Give the data again exactly, from its opening line through the line in which "What [ack] transmits." appears.

---*---

(** What the retry loop leaves in the trace. *)
Lemma ack_loop_trace (hdr : bytes) (n : nat) (self : RatSocket) (w : World) :
  ack_loop hdr n self w
  = (Ok tt, self,
     mkWorld (env w)
       (trace w
        ++ sends self hdr (attempts (env_send (env w)) (count is_sendto w) n))).
Proof.
  revert w. induction n as [| n IH]; intros w.
  - cbn. rewrite app_nil_r. now destruct w.
  - cbn [ack_loop attempts]. unfold try_except, bind, get, udp_sendto.
    destruct (env_send (env w) (count is_sendto w)) eqn:E.
    + reflexivity.
    + rewrite IH. rewrite count_log. cbn [is_sendto env log trace].
      rewrite Nat.add_1_r, <- app_assoc. reflexivity.
Qed.

Lemma ack_outcome (self : RatSocket) (w : World) :
  in_range self 0 0 ->
  exists hdr,
    ack self w
    = (Ok tt, set_seq_num (seq_num self + 1) self,
       mkWorld (env w)
         (trace w
          ++ sends self hdr
               (attempts (env_send (env w)) (count is_sendto w)
                  RAT_RETRY_TIMES)))
    /\ decode_rat_header hdr
       = Ok (mkHeader (stream_id self) (seq_num self) 0 (flag_set [ACK]) 0).
Proof.
  intros Hr.
  destruct (decode_constructed self 0 (flag_set [ACK]) 0 Hr
              (flag_set_field [ACK])) as (hdr & E & D).
  exists hdr. split; [| exact D].
  unfold ack, bind, get, lift, assign. rewrite E, ack_loop_trace. reflexivity.
Qed.

(** X16.  What [ack] transmits.  On a connection whose [stream_id] and
    [seq_num] are in range, the calls [ack] adds to the world are between
    one and five transmissions, and nothing else: each goes from the
    socket's descriptor to its [remote_addr] and carries the same 64
    octets, which decode to the header with the connection's [stream_id],
    the sequence number from before the increment, length 0, the single
    flag ACK and offset 0. *)
Theorem ack_transmits (self : RatSocket) (w : World) :
  0 <= stream_id self <= 65535 -> 0 <= seq_num self <= 65535 ->
  exists hdr k w',
    ack self w = (Ok tt, set_seq_num (seq_num self + 1) self, w')
    /\ env w' = env w
    /\ trace w'
       = trace w ++ repeat (EvSendTo (fd (udp self)) hdr (remote_addr self)) k
    /\ (1 <= k <= RAT_RETRY_TIMES)%nat
    /\ decode_rat_header hdr
       = Ok (mkHeader (stream_id self) (seq_num self) 0 (flag_set [ACK]) 0)
    /\ flag_decode (flag_set [ACK]) = Ok [ACK].
Proof.
  intros H1 H2.
  destruct (ack_outcome self w) as (hdr & E & D);
    [unfold in_range; lia |].
  pose proof (attempts_bounds (env_send (env w)) (count is_sendto w)
                RAT_RETRY_TIMES) as [Hle Hpos].
  specialize (Hpos ltac:(unfold RAT_RETRY_TIMES; lia)).
  do 3 eexists. split; [exact E |]. cbn [env trace]. unfold sends.
  repeat split; try assumption.
Qed.

Lemma ack_transmits_witness :
  exists hdr k w',
    ack example_socket (world0 ack_arrives)
    = (Ok tt, set_seq_num (seq_num example_socket + 1) example_socket, w')
    /\ env w' = env (world0 ack_arrives)
    /\ trace w'
       = trace (world0 ack_arrives)
         ++ repeat (EvSendTo (fd (udp example_socket)) hdr
                      (remote_addr example_socket)) k
    /\ (1 <= k <= RAT_RETRY_TIMES)%nat
    /\ decode_rat_header hdr
       = Ok (mkHeader (stream_id example_socket) (seq_num example_socket) 0
               (flag_set [ACK]) 0)
    /\ flag_decode (flag_set [ACK]) = Ok [ACK].
Proof.
  apply (ack_transmits example_socket (world0 ack_arrives)); cbn; lia.
Defined.

(** X17.  On a connection whose [stream_id] and [seq_num] are between 0
    and 65535, [ack] stops at the first transmission the socket layer
    accepts: when the next [j] calls of [sendto] fail and the one after
    them succeeds, with [j] below [RAT_RETRY_TIMES], [ack] makes exactly
    [j + 1] transmissions. *)
Theorem ack_stops_at_first_success (self : RatSocket) (w : World) (j : nat) :
  0 <= stream_id self <= 65535 -> 0 <= seq_num self <= 65535 ->
  (j < RAT_RETRY_TIMES)%nat ->
  (forall i, (i < j)%nat ->
     env_send (env w) (count is_sendto w + i)%nat = false) ->
  env_send (env w) (count is_sendto w + j)%nat = true ->
  count is_sendto (snd (ack self w)) = (count is_sendto w + S j)%nat.
Proof.
  intros H1 H2 Hj Hf Ht.
  destruct (ack_outcome self w) as (hdr & E & _);
    [unfold in_range; lia |].
  rewrite E. cbn [snd]. unfold count at 1. cbn [trace].
  rewrite (attempts_first _ _ _ j Hj Hf Ht).
  rewrite filter_app, length_app. fold (count is_sendto w). f_equal.
  unfold sends. generalize (S j). intros k.
  induction k as [| k IH]; [reflexivity |]. cbn. now rewrite IH.
Qed.

Lemma ack_stops_at_first_success_witness :
  count is_sendto (snd (ack example_socket (world0 ack_arrives)))
  = (count is_sendto (world0 ack_arrives) + 3)%nat.
Proof.
  apply (ack_stops_at_first_success example_socket (world0 ack_arrives) 2).
  - cbn. lia.
  - cbn. lia.
  - unfold RAT_RETRY_TIMES. lia.
  - intros i Hi. destruct i as [| [| i]]; [reflexivity | reflexivity | lia].
  - reflexivity.
Defined.

Lemma all_fit_ack (self : RatSocket) :
  all_fit self 0 0 <-> fits (stream_id self) 16 /\ fits (seq_num self) 16.
Proof.
  unfold all_fit. assert (fits 0 16) by (unfold fits; cbn; lia).
  assert (fits 0 8) by (unfold fits; cbn; lia). tauto.
Qed.

Lemma ack_cases (self : RatSocket) (w : World) :
  (fits (stream_id self) 16 /\ fits (seq_num self) 16
   /\ exists w', ack self w = (Ok tt, set_seq_num (seq_num self + 1) self, w'))
  \/ (~ (fits (stream_id self) 16 /\ fits (seq_num self) 16)
      /\ ack self w = (Raise NumberOutOfRange, self, w)).
Proof.
  destruct (construct_header_cases self 0 (flag_set [ACK]) 0
              (flag_set_field [ACK])) as [[Hfit (hdr & E & _)] | [Hno E]];
    rewrite all_fit_ack in *.
  - left. split; [tauto |]. split; [tauto |].
    unfold ack, bind, get, lift, assign. rewrite E, ack_loop_trace.
    eexists. reflexivity.
  - right. split; [exact Hno |].
    unfold ack, bind, get, lift. now rewrite E.
Qed.

(** X18.  [ack] returns normally exactly when [stream_id] and [seq_num]
    are numbers [zero_pad] accepts for a 16-character field; then
    [seq_num] has grown by one.  Otherwise it raises [NumberOutOfRange]
    before any transmission and leaves the socket and the world as they
    were, with [seq_num] not incremented. *)
Theorem ack_raises_iff (self : RatSocket) (w : World) :
  (fits (stream_id self) 16 /\ fits (seq_num self) 16
   <-> exists w',
         ack self w = (Ok tt, set_seq_num (seq_num self + 1) self, w'))
  /\ (~ (fits (stream_id self) 16 /\ fits (seq_num self) 16)
      <-> ack self w = (Raise NumberOutOfRange, self, w)).
Proof.
  destruct (ack_cases self w) as [(F1 & F2 & w' & E) | [Hno E]].
  - split; split.
    + intros _. now exists w'.
    + intros _. now split.
    + intros H. exfalso. apply H. now split.
    + rewrite E. discriminate.
  - split; split.
    + intros H. contradiction.
    + intros (w' & E'). rewrite E in E'. discriminate.
    + intros _. exact E.
    + intros _. exact Hno.
Qed.

(** X19.  Sequence numbers are not wrapped, so a connection has a fixed
    budget of acknowledgements: with a [stream_id] between 0 and 65535,
    from a [seq_num] between 0 and 65536 exactly [65536 - seq_num] calls
    of [ack] in a row return normally; they leave [seq_num] at 65536, and
    from then on every call of [ack] raises [NumberOutOfRange]. *)
Theorem ack_budget (self : RatSocket) (w : World) :
  0 <= stream_id self <= 65535 -> 0 <= seq_num self <= 65536 ->
  exists w',
    ack_times (Z.to_nat (65536 - seq_num self)) self w
    = (Ok tt, set_seq_num 65536 self, w')
    /\ forall w'',
         ack (set_seq_num 65536 self) w''
         = (Raise NumberOutOfRange, set_seq_num 65536 self, w'').
Proof.
  intros H1 H2.
  destruct (ack_times_spec (Z.to_nat (65536 - seq_num self)) self w)
    as (w' & E); [lia | lia | lia |].
  exists w'. split.
  - rewrite E. do 2 f_equal. f_equal. lia.
  - intros w''.
    destruct (ack_cases (set_seq_num 65536 self) w'')
      as [(_ & F & _) | [_ E']]; [| exact E'].
    unfold fits in F. cbn in F. lia.
Qed.

Lemma ack_budget_witness :
  exists w',
    ack_times (Z.to_nat (65536 - seq_num example_socket)) example_socket
      (world0 silent_env)
    = (Ok tt, set_seq_num 65536 example_socket, w')
    /\ forall w'',
         ack (set_seq_num 65536 example_socket) w''
         = (Raise NumberOutOfRange, set_seq_num 65536 example_socket, w'').
Proof.
  apply (ack_budget example_socket (world0 silent_env)); cbn; lia.
Defined.

(** X20.  A failed [connect] still redirects the socket.  [connect]
    raises, but it has already stored the address it was given; on a
    connection with numbers in range a following [ack] returns normally
    and sends each of its datagrams to that address. *)
Theorem connect_then_ack (addr : string) (port : Z) (ka : bool)
    (self : RatSocket) (w : World) :
  0 <= stream_id self <= 65535 -> 0 <= seq_num self <= 65535 ->
  exists s1 w1 s2 w2 hdr k,
    connect addr port ka self w
    = (Raise (UnboundLocalError "retry_times"), s1, w1)
    /\ remote_addr s1 = (addr, port)
    /\ timeout (udp s1) = Some RAT_REPLY_TIMEOUT
    /\ ack s1 w1 = (Ok tt, s2, w2)
    /\ trace w2
       = trace w1 ++ repeat (EvSendTo (fd (udp self)) hdr (addr, port)) k
    /\ (1 <= k)%nat.
Proof.
  intros H1 H2.
  assert (Hc : exists w1,
             connect addr port ka self w
             = (Raise (UnboundLocalError "retry_times"),
                set_remote_addr (addr, port)
                  (set_udp (mkUdp (fd (udp self)) (Some RAT_REPLY_TIMEOUT)
                              (bound_to (udp self))) self), w1)).
  { unfold connect, bind, udp_settimeout, assign, debug_print, raise.
    cbn [debug_mode set_remote_addr set_udp].
    destruct (debug_mode self); eexists; reflexivity. }
  destruct Hc as (w1 & Ec). rewrite Ec.
  set (s1 := set_remote_addr _ _).
  destruct (ack_outcome s1 w1) as (hdr & E & _);
    [unfold in_range, s1; cbn; lia |].
  pose proof (attempts_bounds (env_send (env w1)) (count is_sendto w1)
                RAT_RETRY_TIMES) as [_ Hpos].
  specialize (Hpos ltac:(unfold RAT_RETRY_TIMES; lia)).
  exists s1, w1. do 4 eexists. split; [reflexivity |].
  split; [reflexivity |]. split; [reflexivity |].
  split; [exact E |]. split; [reflexivity | exact Hpos].
Qed.

Lemma connect_then_ack_witness :
  exists s1 w1 s2 w2 hdr k,
    connect "10.0.0.9" 7001 false fresh_socket fresh_world
    = (Raise (UnboundLocalError "retry_times"), s1, w1)
    /\ remote_addr s1 = ("10.0.0.9"%string, 7001)
    /\ timeout (udp s1) = Some RAT_REPLY_TIMEOUT
    /\ ack s1 w1 = (Ok tt, s2, w2)
    /\ trace w2
       = trace w1
         ++ repeat (EvSendTo (fd (udp fresh_socket)) hdr
                      ("10.0.0.9"%string, 7001)) k
    /\ (1 <= k)%nat.
Proof.
  apply (connect_then_ack "10.0.0.9" 7001 false fresh_socket fresh_world);
    cbn; lia.
Defined.
(** A [dict] from upper-cased titles to companies: the items in
    insertion order, no key twice. *)
Definition cik_map : Type := list (text * company).

(** [d[k] = v]: a key already there keeps its place and takes the new
    value; a new key goes to the end. *)
Fixpoint dict_set (k : text) (v : company) (d : cik_map) : cik_map :=
  match d with
  | [] => [(k, v)]
  | (k', v') :: d' =>
      if bool_decide (k' = k) then (k, v) :: d' else (k', v') :: dict_set k v d'
  end.

(** [d.get(k)] *)
Fixpoint dict_get (k : text) (d : cik_map) : option company :=
  match d with
  | [] => None
  | (k', v') :: d' => if bool_decide (k' = k) then Some v' else dict_get k d'
  end.

(** One value of [company_tickers.json]: [cik_str] is a number there. *)
Record ticker : Type := mkTicker { cik_str : nat; ticker_title : text }.

(** What [get_cik] prints. *)
Inductive lookup_msg : Type :=
  | MsgFoundMatch (title cik : text)
  | MsgMultiple (company_name : text) (titles : list text)
  | MsgNoCompany (company_name : text).

(** [{'cik': str(company['cik_str']), 'title': company['title']}] *)
Definition entry_of (c : ticker) : company :=
  mkCompany (decimal (cik_str c)) (ticker_title c).

Section Upper.

(** [str.upper], a library function. *)
Variable upper : text -> text.

(** The dict comprehension of line 35, over the companies in order. *)
Definition build_cik_map (all_companies : list ticker) : cik_map :=
  fold_left (fun d c => dict_set (upper (ticker_title c)) (entry_of c) d)
    all_companies [].

(** Lines 29-40: [None] stands for a response that could not be had or
    read, whatever the exception. *)
Definition _get_cik_map (response : option (list ticker)) : option cik_map :=
  match response with
  | Some all_companies => Some (build_cik_map all_companies)
  | None => None
  end.

(** [[data for name, data in self.cik_map.items() if search_term in name]] *)
Definition matches (search_term : text) (d : cik_map) : list company :=
  map snd (List.filter (fun e => contains search_term (fst e)) d).

(** Lines 42-59: the pair returned, [None] for [(None, None)], and what
    is printed.  An empty map is as good as none ([if not self.cik_map]). *)
Definition get_cik (m : option cik_map) (company_name : text)
    : option (text * text) * list lookup_msg :=
  match m with
  | None => (None, [])
  | Some [] => (None, [])
  | Some d =>
      match matches (upper company_name) d with
      | [found_company] =>
          (Some (title found_company, cik found_company),
           [MsgFoundMatch (title found_company) (cik found_company)])
      | [] => (None, [MsgNoCompany company_name])
      | ms => (None, [MsgMultiple company_name (map title (take 10 ms))])
      end
  end.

---*---

**COMPLETED TASK**:
(** What the retry loop leaves in the trace. *)
Lemma ack_loop_trace (hdr : bytes) (n : nat) (self : RatSocket) (w : World) :
  ack_loop hdr n self w
  = (Ok tt, self,
     mkWorld (env w)
       (trace w
        ++ sends self hdr (attempts (env_send (env w)) (count is_sendto w) n))).
Proof.
  revert w. induction n as [| n IH]; intros w.
  - cbn. rewrite app_nil_r. now destruct w.
  - cbn [ack_loop attempts]. unfold try_except, bind, get, udp_sendto.
    destruct (env_send (env w) (count is_sendto w)) eqn:E.
    + reflexivity.
    + rewrite IH. rewrite count_log. cbn [is_sendto env log trace].
      rewrite Nat.add_1_r, <- app_assoc. reflexivity.
Qed.

Lemma ack_outcome (self : RatSocket) (w : World) :
  in_range self 0 0 ->
  exists hdr,
    ack self w
    = (Ok tt, set_seq_num (seq_num self + 1) self,
       mkWorld (env w)
         (trace w
          ++ sends self hdr
               (attempts (env_send (env w)) (count is_sendto w)
                  RAT_RETRY_TIMES)))
    /\ decode_rat_header hdr
       = Ok (mkHeader (stream_id self) (seq_num self) 0 (flag_set [ACK]) 0).
Proof.
  intros Hr.
  destruct (decode_constructed self 0 (flag_set [ACK]) 0 Hr
              (flag_set_field [ACK])) as (hdr & E & D).
  exists hdr. split; [| exact D].
  unfold ack, bind, get, lift, assign. rewrite E, ack_loop_trace. reflexivity.
Qed.

(** X16.  What [ack] transmits.  On a connection whose [stream_id] and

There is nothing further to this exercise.